Born in 1809, Anson was the second son of General Sir George Anson by his marriage to Frances Hamilton. A few months before his birth, his father had commanded a brigade at the Battle of Talavera. His uncles included Thomas Anson, 1st Viscount Anson, and General Sir William Anson. He had a sister, Mary Anne, who later married firstly Charles Gregory Okeover and secondly Robert Plumer Ward, a novelist. His younger brother Thomas Anchitel Anson (1818–1899) became a clergyman of the Church of England and a first class cricketer.
Anson joined the Royal Navy on 16 June 1824, when he went aboard HMS Britomart, then under the command of his second cousin Captain Octavius Venables Vernon. He stayed with Vernon in Primrose, and went on to serve as a junior officer in Rattlesnake and Belvidera on the West India and Mediterranean stations.
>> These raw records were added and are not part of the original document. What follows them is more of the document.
Record Note : Type := {
  id : string;
  pitch : jsnum;
  start : jsnum;
  end_ : jsnum;
  duration : jsnum;
  measure : jsnum;
  hand : Hand;
  finger : option jsnum
}.

Record MeasureTimestamp : Type := {
  mt_measure : jsnum;
  mt_start : jsnum;
  mt_end : jsnum
}.

Record MusicData : Type := {
  notes : list Note;
  measures : list MeasureTimestamp;
  title : string;
  composer : string;
  tempo : jsnum
}.

(** [pitchMap[step]]; a key outside the table is [undefined], and
    [undefined + number] is NaN. *)
Definition pitchMap (step : string) : jsnum :=
  if String.eqb step "C" then num_of_Z 0
  else if String.eqb step "D" then num_of_Z 2
  else if String.eqb step "E" then num_of_Z 4
  else if String.eqb step "F" then num_of_Z 5
  else if String.eqb step "G" then num_of_Z 7
  else if String.eqb step "A" then num_of_Z 9
  else if String.eqb step "B" then num_of_Z 11
  else NaN.

(** [const tempo = tempoElement ? parseInt(tempoElement.getAttribute('tempo') || '74', 10) : 74;] *)
Definition tempo_of (doc : score_doc) : jsnum :=
  match sd_tempo doc with
  | Some a => parseInt (str_or (Some a) "74")
  | None => num_of_Z 74
  end.

(** One iteration of [noteElements.forEach]: [None] when the entry is
    skipped by one of the early [return]s. *)
Definition note_entry (tempo : jsnum) (divisions : jsnum) (measureNumber : option Z)
    (noteIndex : nat) (noteEl : note_el) (currentTime : jsnum) : option Note :=
  if ne_rest noteEl then None else
  match ne_step noteEl, ne_octave noteEl with
  | Some step, Some octave =>
      if negb (str_truthy step) || negb (str_truthy octave) then None else
      let baseNote := js_add (pitchMap step) (js_mul (parseInt octave) (num_of_Z 12)) in
      let alterValue :=
        match ne_alter noteEl with
        | Some alter => if str_truthy alter then parseInt alter else num_of_Z 0
        | None => num_of_Z 0
        end in
      let pitch := js_add baseNote alterValue in
      match ne_duration noteEl with
      | Some dtext =>
          if negb (str_truthy dtext) then None else
          let durationInDivisions := parseInt dtext in
          let durationInQuarters := js_div durationInDivisions divisions in
          let durationInSeconds := js_mul durationInQuarters (js_div (num_of_Z 60) tempo) in
          let finger :=
            match ne_fingering noteEl with
            | Some f => if str_truthy f then Some (parseInt f) else None
            | None => None
            end in
          let hand := if js_lt pitch (num_of_Z 60) then left else right in
          Some {| id := "note-" ++ int_to_string measureNumber ++ "-"
                         ++ Z_to_string (Z.of_nat noteIndex);
                  pitch := pitch;
                  start := currentTime;
                  duration := durationInSeconds;
                  end_ := js_add currentTime durationInSeconds;
                  measure := num_of_int measureNumber;
                  hand := hand;
                  finger := finger |}
      | None => None
      end
  | _, _ => None
  end.

(** The inner [forEach]: emitted notes, and the running clock
    [currentTime] after the measure. *)
Fixpoint process_notes (tempo divisions : jsnum) (measureNumber : option Z)
    (noteIndex : nat) (noteEls : list note_el) (currentTime : jsnum)
    : list Note * jsnum :=
  match noteEls with
  | [] => ([], currentTime)
  | noteEl :: rest =>
      match note_entry tempo divisions measureNumber noteIndex noteEl currentTime with
      | Some n =>
          let '(ns, t) := process_notes tempo divisions measureNumber (S noteIndex) rest
                            (js_add currentTime (duration n)) in
          (n :: ns, t)
      | None => process_notes tempo divisions measureNumber (S noteIndex) rest currentTime
      end
  end.

Definition measure_number (measureEl : measure_el) : option Z :=
  parseInt_Z (str_or (me_number measureEl) "1").

Definition measure_divisions (measureEl : measure_el) : jsnum :=
  match me_divisions measureEl with
  | Some t => parseInt (str_or (Some t) "4")
  | None => num_of_Z 4
  end.

(** The outer [measureElements.forEach]. *)
Fixpoint process_measures (tempo : jsnum) (measureEls : list measure_el)
    (currentTime : jsnum) : list Note * list MeasureTimestamp :=
  match measureEls with
  | [] => ([], [])
  | measureEl :: rest =>
      let measureNumber := measure_number measureEl in
      let measureStartTime := currentTime in
      let '(ns, t) := process_notes tempo (measure_divisions measureEl) measureNumber 0
                        (me_notes measureEl) currentTime in
      let '(ns', ms') := process_measures tempo rest t in
      (ns ++ ns',
       {| mt_measure := num_of_int measureNumber; mt_start := measureStartTime;
          mt_end := t |} :: ms')
  end.

(** The parsing part of [fetchAndParseMusicXML], after the document has
    been fetched and handed to [DOMParser]. *)
Definition fetchAndParseMusicXML (doc : score_doc) : MusicData :=
  let title := str_or (sd_work_title doc) "Untitled" in
  let composer := str_or (sd_composer doc) "Unknown" in
  let tempo := tempo_of doc in
  let '(notes, measures) := process_measures tempo (sd_measures doc) (num_of_Z 0) in
  {| notes := notes; measures := measures; title := title; composer := composer;
     tempo := tempo |}.

(** [getActiveNotesAtTime]; [musicData] is [None] before a parse. *)
Definition getActiveNotesAtTime (musicData : option MusicData) (time : jsnum) : list Note :=
  match musicData with
  | None => []
  | Some d => filter (fun note => js_ge time (start note) && js_le time (end_ note)) (notes d)
  end.

(** [getCurrentMeasureAtTime]: [currentMeasure?.measure || 1]. *)
Definition getCurrentMeasureAtTime (musicData : option MusicData) (time : jsnum) : jsnum :=
  match musicData with
  | None => num_of_Z 1
  | Some d =>
      match find (fun m => js_ge time (mt_start m) && js_le time (mt_end m)) (measures d) with
      | Some m => if js_truthy (mt_measure m) then mt_measure m else num_of_Z 1
      | None => num_of_Z 1
      end
  end.

(* ------------------------------------------------------------------ *)
(** ** Accuracy engine ([useMIDI.ts]) *)

Record MIDINote : Type := {
  note : Z;
  velocity : Z;
  timestamp : jsnum
}.

Record MIDIAccuracy : Type := {
  noteId : string;
  expectedNote : jsnum;
  actualNote : Z;
  timingOffset : jsnum;   (* in milliseconds *)
  isCorrect : bool
}.

Definition note_of (n : MIDINote) : Z := note n.

(** An element of [options.expectedNotes]. *)
Record ExpectedNote : Type := {
  en_id : string;
  en_pitch : jsnum;
  en_start : jsnum;
  en_end : jsnum
}.

Record UseMIDIOptions : Type := {
  expectedNotes : option (list ExpectedNote);
  currentTime : option jsnum
}.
In his book The Navy in Transition, 1814–1864, Michael Lewis mentions Talavera Vernon Anson as "a peculiarly well-placed young man" and comments "What a name for an ambitious young officer in the first half of the nineteenth century!"
From 1827 to 1829 Anson kept the log of Rattlesnake, which for most of that time was cruising off the coasts of Greece, under the command of Charles Orlando Bridgeman, during the Greek War of Independence.